Uma venda notável nos títulos governamentais globais levantou alarmes entre os investidores sobre a possibilidade de inflação persistentemente alta. Essa mudança é atribuída a vários fatores, incluindo o aumento do endividamento governamental, preços mais altos de energia e um movimento em direção ao protecionismo em meio a tensões geopolíticas.
Emma Moriarty, gerente de portfólio da CG Asset Management, enfatizou que as mudanças estruturais atuais na economia global provavelmente criarão pressões inflacionárias, em vez das tendências desinflacionárias observadas na última década.
O rendimento dos títulos do Tesouro dos EUA de 10 anos recentemente atingiu seu nível mais alto desde novembro de 2023, enquanto o rendimento dos títulos de 10 anos do Japão ultrapassou 3% pela primeira vez desde 1996. No Reino Unido, os rendimentos dos Gilts de 10 anos atingiram um pico pós-2008, e os rendimentos dos bunds alemães subiram para níveis não vistos desde 2011.

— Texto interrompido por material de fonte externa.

(* ===== verification/XvTheorems.v ===== *)
(** What the process management of the xv6 kernel guarantees. *)

From stdpp Require Import base option list numbers gmap.
From coqutil Require Import Datatypes.RecordSettersUsingExistingGetters.
From Stdlib Require Import ZArith Lia.
From S2P Require Import Prelude Counting XvProc XvInv XvLife XvReach XvVm XvFiles XvPanic XvFair.
Local Open Scope Z_scope.

(** * The process table *)

(** C6: In every reachable state the processes have different numbers; a process
    is RUNNING exactly when a processor runs it, and then only one does; every
    process other than the first one has a parent that lives; and no process
    sleeps in [wait] while a child of it is a zombie. *)
Theorem process_table_invariant stcf ncpu s :
  reachable stcf ncpu s →
  (∀ i j p q, ptable s !! i = Some p → ptable s !! j = Some q → state p ≠ UNUSED → state q ≠ UNUSED → pid p = pid q → i = j) ∧
  (∀ i p, ptable s !! i = Some p → state p = RUNNING ↔ ∃ c, myproc c s = Some i) ∧
  (∀ c d i, myproc c s = Some i → myproc d s = Some i → c = d) ∧
  (∀ i p, ptable s !! i = Some p → used p → initproc s ≠ Some i →
     ∃ j q, parent p = Some j ∧ ptable s !! j = Some q ∧ live q) ∧
  (∀ i p j q, ptable s !! i = Some p → state p = SLEEPING → kctx p = K_woken K_wait →
     ptable s !! j = Some q → parent q = Some i → state q ≠ ZOMBIE).
Proof.
  intros R. destruct (reachable_kinv _ _ _ R) as [[] _ C]. split_and!; try done.
  - intros i p Hp. split.
    + intros Hs. apply (c_cpu _ C). by exists p.
    + intros [c Hc]. destruct (c_run _ C c i Hc) as (q&Hq&Hs). congruence.
  - apply (c_one _ C).
  - intros i p j q Hp Hs Hk. by apply (t_wait i p).
Qed.
Lemma process_table_invariant_witness :
  (∀ c d i, myproc c (forked true) = Some i → myproc d (forked true) = Some i → c = d) ∧
  pid <$> ptable (forked true) !! 1%nat = Some 2.
Proof.
  split; [|vm_compute; reflexivity].
  destruct (process_table_invariant true 2 (forked true) (forked_reachable true)) as (_&_&H&_). exact H.
Defined.


(** * Resources *)



(** The first process opens a file, duplicates the descriptor and forks. *)
Definition files_run : list (nat * event) :=
  [(0%nat, E_schedule); (0%nat, E_continue 1); (0%nat, E_syscall (S_open 7 2)); (0%nat, E_continue 1);
   (0%nat, E_syscall (S_dup (Some 0))); (0%nat, E_continue 1); (0%nat, E_syscall (S_fork 12288)); (0%nat, E_continue 16384)].
Definition with_files : kernel := default booted (run true files_run booted).



(** * Scheduling *)

(** C12: The round-robin scheduler starves nobody: a process that is RUNNABLE is
    dispatched, by some processor, before any one processor has passed through
    its scheduler [NPROC + 1] times more, whatever else happens meanwhile. *)
Theorem rr_dispatches ncpu s l s' c i p :
  reachable false ncpu s → ptable s !! i = Some p → state p = RUNNABLE →
  run false l s = Some s' → (NPROC < dispatches c l)%nat → is_Some (cpus s !! c) → dispatched i l s.
Proof.
  intros R Hp Hs E Hn [x Hx]. pose proof (position_bound _ _ R c x Hx) as Hr.
  destruct (rr_bound ncpu l s s' c x i p R Hx Hr Hp Hs E) as [Hd|Hle]; [done|].
  assert (i < NPROC)%nat as Hi by (rewrite <- (t_len _ (k_table _ (reachable_kinv _ _ _ R))); by eapply lookup_lt_Some).
  pose proof (distance_bound (rr_next x) i Hi Hr). lia.
Qed.

(** Processor 0 alone: the parent and the child take turns. *)
Definition turns : list (nat * event) :=
  [(0%nat, E_schedule); (0%nat, E_continue 1); (0%nat, E_timer); (0%nat, E_schedule); (0%nat, E_schedule); (0%nat, E_continue 1);
   (0%nat, E_timer)].
Definition many_turns : list (nat * event) := mjoin (replicate 40 turns).

Lemma rr_dispatches_witness : dispatched 0 many_turns (forked false) ∧ state <$> ptable (forked false) !! 0%nat = Some RUNNABLE.
Proof.
  split; [|vm_compute; reflexivity].
  assert (∃ s', run false many_turns (forked false) = Some s') as [s' E] by (eexists; vm_compute; reflexivity).
  assert (∃ p, ptable (forked false) !! 0%nat = Some p ∧ state p = RUNNABLE) as (p&Hp&Hs) by (eexists; split; vm_compute; reflexivity).
  apply (rr_dispatches 2 (forked false) many_turns s' 0 0 p (forked_reachable false) Hp Hs E).
  - apply Nat.ltb_lt. vm_compute. reflexivity.
  - eexists. vm_compute. reflexivity.
Defined.

(** The processes the STCF scheduler chooses from: those that no [give_cpu] asks
    to pass over, or all runnable ones when there are no others. *)
Definition candidate (s : kernel) (j : nat) (q : proc) : Prop :=
  considered (pass1 (skip_target s)) (ptable s) j q ∨
  (∀ k r, ¬ considered (pass1 (skip_target s)) (ptable s) k r) ∧ considered everyone (ptable s) j q.

Lemma scheduler_stcf_state c s s' i x :
  scheduler_stcf c s = Some s' → cpus s !! c = Some x → stcf_pick s = Some i →
  myproc c s' = Some i ∧ skip_target s' = (if bool_decide (skip_target s = Some i) then Some i else None) ∧
  (∀ j, j ≠ i → ptable s' !! j = ptable (clear_skip i s) !! j) ∧
  ptable s' !! i = (λ p, { p with state := RUNNING; t_last_scheduled := s32 (ticks s) }) <$> ptable s !! i.
Proof.
  intros E Hx Hi. unfold scheduler_stcf in E. rewrite Hi in E. fold (clear_skip i s) in E.
  destruct (switchuvm _ _) as [s2|] eqn:E2; simpl in E; [|done]. apply switchuvm_some in E2 as [-> _]. injection E as <-. split_and!.
  - unfold myproc. simpl. by rewrite clear_skip_cpus, list_lookup_alter_eq, Hx.
  - simpl. unfold clear_skip. destruct (skip_target s) as [t|] eqn:Et; [|done]. case_bool_decide; simpl; rewrite ?Et; repeat case_bool_decide; congruence.
  - intros j Hj. simpl. by rewrite list_lookup_alter_ne.
  - simpl. rewrite list_lookup_alter_eq, clear_skip_best. destruct (ptable s !! i); simpl; [|done]. do 2 f_equal.
    unfold ticks_now, clear_skip. simpl. destruct (skip_target s); [case_bool_decide|]; done.
Qed.

(** C10: The STCF scheduler of an idle processor runs a candidate with the least
    remaining time, and among those the one with the highest process number; it
    records the tick count at which the process starts.  It stays idle only
    when no process is RUNNABLE. *)
Theorem stcf_dispatches_least ncpu s c :
  reachable true ncpu s → enabled c E_schedule s = true →
  ∃ s', handle true c E_schedule s = Some s' ∧
  match myproc c s' with
  | None => s' = s ∧ ∀ j q, ptable s !! j = Some q → state q ≠ RUNNABLE
  | Some i => ∃ p, candidate s i p ∧
      ptable s' !! i = Some ({ p with state := RUNNING; t_last_scheduled := s32 (ticks s) }) ∧
      ∀ j q, candidate s j q → t_remain p < t_remain q ∨ t_remain p = t_remain q ∧ pid q ≤ pid p
  end.
Proof.
  intros R He. pose proof (reachable_kinv _ _ _ R) as K. unfold enabled in He. destruct (cpus s !! c) as [x|] eqn:Hx; [|done].
  destruct (cpu_proc x) eqn:Hc; [done|]. destruct (scheduler_runs true c s K) as [s' E]; [by rewrite Hx|]. exists s'. split; [done|].
  simpl in E. pose proof (stcf_pick_spec s) as H. destruct (stcf_pick s) as [i|] eqn:Ei.
  - destruct (scheduler_stcf_state c s s' i x E Hx Ei) as (->&_&_&Ht). destruct H as (p&H). exists p.
    assert (ptable s !! i = Some p) as Hp by (by destruct H as [[[? _] _]|[_ [[? _] _]]]). split_and!; [|by rewrite Ht, Hp|].
    + destruct H as [[H _]|[Hn [H _]]]; [by left|by right].
    + intros j q Hq. apply better_false. destruct H as [[Hi H]|[Hn [_ H]]], Hq as [Hq|[Hn' Hq]]; eauto.
      * by destruct (Hn' i p).
      * by destruct (Hn j q).
  - unfold scheduler_stcf in E. rewrite Ei in E. injection E as <-. unfold myproc. rewrite Hx. simpl. rewrite Hc. done.
Qed.
Lemma stcf_dispatches_least_witness :
  ∃ s', handle true 1 E_schedule (forked true) = Some s' ∧ myproc 1 s' = Some 1%nat.
Proof.
  destruct (stcf_dispatches_least 2 (forked true) 1 (forked_reachable true)) as (s'&E&_); [vm_compute; reflexivity|].
  exists s'. split; [exact E|]. vm_compute in E. injection E as <-. reflexivity.
Defined.

(** The kernel when the running process [i] has asked to be passed over and is
    back in the scheduler. *)
Definition gave_cpu (c i : nat) (s : kernel) : kernel :=
  yield c i (K_ret 0) (upd i (λ p, { p with skip_once := true; kctx := K_yield (K_ret 0) }) { s with skip_target := Some i }).

Lemma gave_cpu_slot c i s p :
  ptable s !! i = Some p → ∃ p', ptable (gave_cpu c i s) !! i = Some p' ∧ state p' = RUNNABLE ∧ skip_once p' = true.
Proof.
  intros Hp. unfold gave_cpu, yield. simpl. rewrite !list_lookup_alter_eq, Hp. simpl. eexists. split; [done|].
  split; [done|]. unfold stcf_account_before_switch. simpl. by case_bool_decide.
Qed.

Lemma gave_cpu_picks c i s j q :
  ptable s !! j = Some q → j ≠ i → state q = RUNNABLE → skip_once q = false → ∃ k, stcf_pick (gave_cpu c i s) = Some k ∧ k ≠ i.
Proof.
  intros Hq Hj Sq Kq. assert (considered (pass1 (Some i)) (ptable (gave_cpu c i s)) j q) as Hc.
  { split_and!; [unfold gave_cpu, yield; simpl; by rewrite !list_lookup_alter_ne|done|].
    unfold pass1. rewrite Kq, bool_decide_eq_false_2 by congruence. done. }
  pose proof (stcf_pick_spec (gave_cpu c i s)) as H. change (skip_target (gave_cpu c i s)) with (Some i) in H.
  destruct (stcf_pick (gave_cpu c i s)) as [k|]; [|by destruct (H j q (proj1 Hc))].
  destruct H as (r&[[(_&_&Hk) _]|[Hn _]]); [|by destruct (Hn j q)]. exists k. split; [done|]. intros ->.
  unfold pass1 in Hk. rewrite bool_decide_eq_true_2, andb_false_r in Hk by done. done.
Qed.

Lemma clear_skip_target best s t :
  skip_target s = Some t → best ≠ t → ptable (clear_skip best s) !! t = (λ p, { p with skip_once := false }) <$> ptable s !! t.
Proof. intros Et Hne. unfold clear_skip. rewrite Et, bool_decide_eq_true_2 by done. simpl. by rewrite list_lookup_alter_eq. Qed.

(** The first two steps of the caller. *)
Lemma gave_cpu_run c i s p pd l :
  myproc c s = Some i → ptable s !! i = Some p → kctx p = K_user → killed p = false → pd ∉ vms s →
  run true ((c, E_syscall S_give_cpu) :: (c, E_continue pd) :: l) s = run true l (gave_cpu c i s).
Proof.
  intros Hm Hp Hk Hkl Hpd. assert (∃ cx, cpus s !! c = Some cx ∧ cpu_proc cx = Some i) as (cx&Hx&Hxi).
  { unfold myproc in Hm. destruct (cpus s !! c); [eauto|done]. }
  set (s1 := upd i (λ p, { p with skip_once := true; kctx := K_yield (K_ret 0) }) { s with skip_target := Some i }).
  assert (ptable s1 !! i = Some { p with skip_once := true; kctx := K_yield (K_ret 0) }) as Hp1 by (simpl; by rewrite list_lookup_alter_eq, Hp).
  assert (enabled c (E_syscall S_give_cpu) s && bool_decide (services_ok (E_syscall S_give_cpu) s) = true) as H1.
  { unfold enabled. rewrite Hx, Hxi, Hp. simpl. by rewrite Hk. }
  assert (handle true c (E_syscall S_give_cpu) s = Some s1) as E1 by (simpl; rewrite Hm, Hp; simpl; by rewrite Hkl).
  assert (enabled c (E_continue pd) s1 && bool_decide (services_ok (E_continue pd) s1) = true) as H2.
  { unfold enabled. change (cpus s1) with (cpus s). rewrite Hx, Hxi, Hp1. simpl. by rewrite bool_decide_eq_true_2. }
  assert (handle true c (E_continue pd) s1 = Some (gave_cpu c i s)) as E2.
  { simpl. change (myproc c s1) with (myproc c s). rewrite Hm. unfold continue. by rewrite Hp1. }
  cbn [run]. rewrite H1, E1. cbn [mbind option_bind]. rewrite H2, E2. done.
Qed.

(** A process that calls [give_cpu] while another process is RUNNABLE that
    has no pending request of its own is not the one its processor runs next:
    the processor switches to another process, the caller stays RUNNABLE, and
    its request is used up. *)
Theorem give_cpu_passes ncpu s c i p j q pd :
  reachable true ncpu s → myproc c s = Some i → ptable s !! i = Some p → kctx p = K_user → killed p = false → pd ∉ vms s →
  ptable s !! j = Some q → j ≠ i → state q = RUNNABLE → skip_once q = false →
  ∃ s' k p', run true [(c, E_syscall S_give_cpu); (c, E_continue pd); (c, E_schedule)] s = Some s' ∧
    k ≠ i ∧ myproc c s' = Some k ∧ ptable s' !! i = Some p' ∧ state p' = RUNNABLE ∧ skip_once p' = false ∧ skip_target s' = None.
Proof.
  intros R Hm Hp Hk Hkl Hpd Hq Hj Sq Kq. assert (run true [(c, E_syscall S_give_cpu); (c, E_continue pd)] s = Some (gave_cpu c i s)) as E2.
  { by rewrite (gave_cpu_run c i s p). }
  pose proof (run_reachable _ _ _ _ _ R E2) as R2. destruct (cpus s !! c) as [cx|] eqn:Hx; [|unfold myproc in Hm; by rewrite Hx in Hm].
  assert (cpus (gave_cpu c i s) !! c = Some (mk_cpu None (rr_next cx))) as Hx2 by (simpl; by rewrite list_lookup_alter_eq, Hx).
  destruct (scheduler_runs true c (gave_cpu c i s)) as [s3 E3]; [by eapply reachable_kinv|by rewrite Hx2|].
  destruct (gave_cpu_picks c i s j q Hq Hj Sq Kq) as (k&Ek&Hki). destruct (gave_cpu_slot c i s p Hp) as (p'&Hp'&Sp'&_).
  destruct (scheduler_stcf_state c (gave_cpu c i s) s3 k _ E3 Hx2 Ek) as (Hm3&Hst&Hoth&_).
  exists s3, k, ({ p' with skip_once := false }). split_and!; try done.
  - rewrite (gave_cpu_run c i s p) by done. cbn [run]. unfold enabled. rewrite Hx2. cbn [cpu_proc]. cbn [handle]. rewrite E3. done.
  - rewrite Hoth by congruence. by rewrite (clear_skip_target k (gave_cpu c i s) i), Hp'.
  - rewrite Hst. change (skip_target (gave_cpu c i s)) with (Some i). by rewrite bool_decide_eq_false_2 by congruence.
Qed.
Lemma give_cpu_passes_witness :
  ∃ s', run true [(0%nat, E_syscall S_give_cpu); (0%nat, E_continue 3); (0%nat, E_schedule)] child_runs = Some s' ∧ myproc 0 s' = Some 0%nat.
Proof.
  pose proof child_reachable as R.
  assert (∃ p, ptable child_runs !! 1%nat = Some p ∧ kctx p = K_user ∧ killed p = false) as (p&Hp&Hk&Hkl) by (eexists; split_and!; vm_compute; reflexivity).
  assert (∃ q, ptable child_runs !! 0%nat = Some q ∧ state q = RUNNABLE ∧ skip_once q = false) as (q&Hq&Sq&Kq) by (eexists; split_and!; vm_compute; reflexivity).
  assert (myproc 0 child_runs = Some 1%nat) as Hm by (vm_compute; reflexivity).
  assert (3 ∉ vms child_runs) as Hv by (apply (bool_decide_eq_false (3 ∈ vms child_runs)); vm_compute; reflexivity).
  assert (0 ≠ 1)%nat as Hne by discriminate.
  destruct (give_cpu_passes 2 child_runs 0 1 p 0 q 3 R Hm Hp Hk Hkl Hv Hq Hne Sq Kq) as (s'&k&_&E&_).
  exists s'. split; [exact E|]. vm_compute in E. injection E as <-. reflexivity.
Defined.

Jon Cunliffe, da JM Finn, alertou contra a suposição de um retorno ao ambiente de baixa inflação de 2010-2020, observando que a influência da inteligência artificial sobre a produtividade permanece incerta.
Os investidores estão exigindo prêmios de prazo mais altos devido ao aumento do endividamento fiscal e à incerteza em relação à inflação, com Haig Bathgate, da Callanish Capital, alertando que as consequências do aumento dos gastos públicos podem ser significativas.
Os bancos centrais enfrentam um desafio complexo na gestão das taxas de juros em meio a essas pressões inflacionárias, com a probabilidade de um aumento nas taxas pelo Federal Reserve aumentando após comentários recentes do presidente Kevin Warsh. As questões geopolíticas em andamento, particularmente o conflito no Irã, estão adicionando pressão adicional sobre os rendimentos.
Esse ambiente está reformulando as estratégias de investimento, à medida que as taxas de juros reais em alta podem tornar os títulos mais atraentes em comparação com as ações, que atualmente são vistas como supervalorizadas.
Brian Mangwiro, da Barings, sugeriu que os fundos de títulos governamentais adotem uma postura defensiva com instrumentos de menor duração, enquanto a venda de Treasuries se alinha a um dólar americano mais fraco, potencialmente beneficiando os mercados emergentes.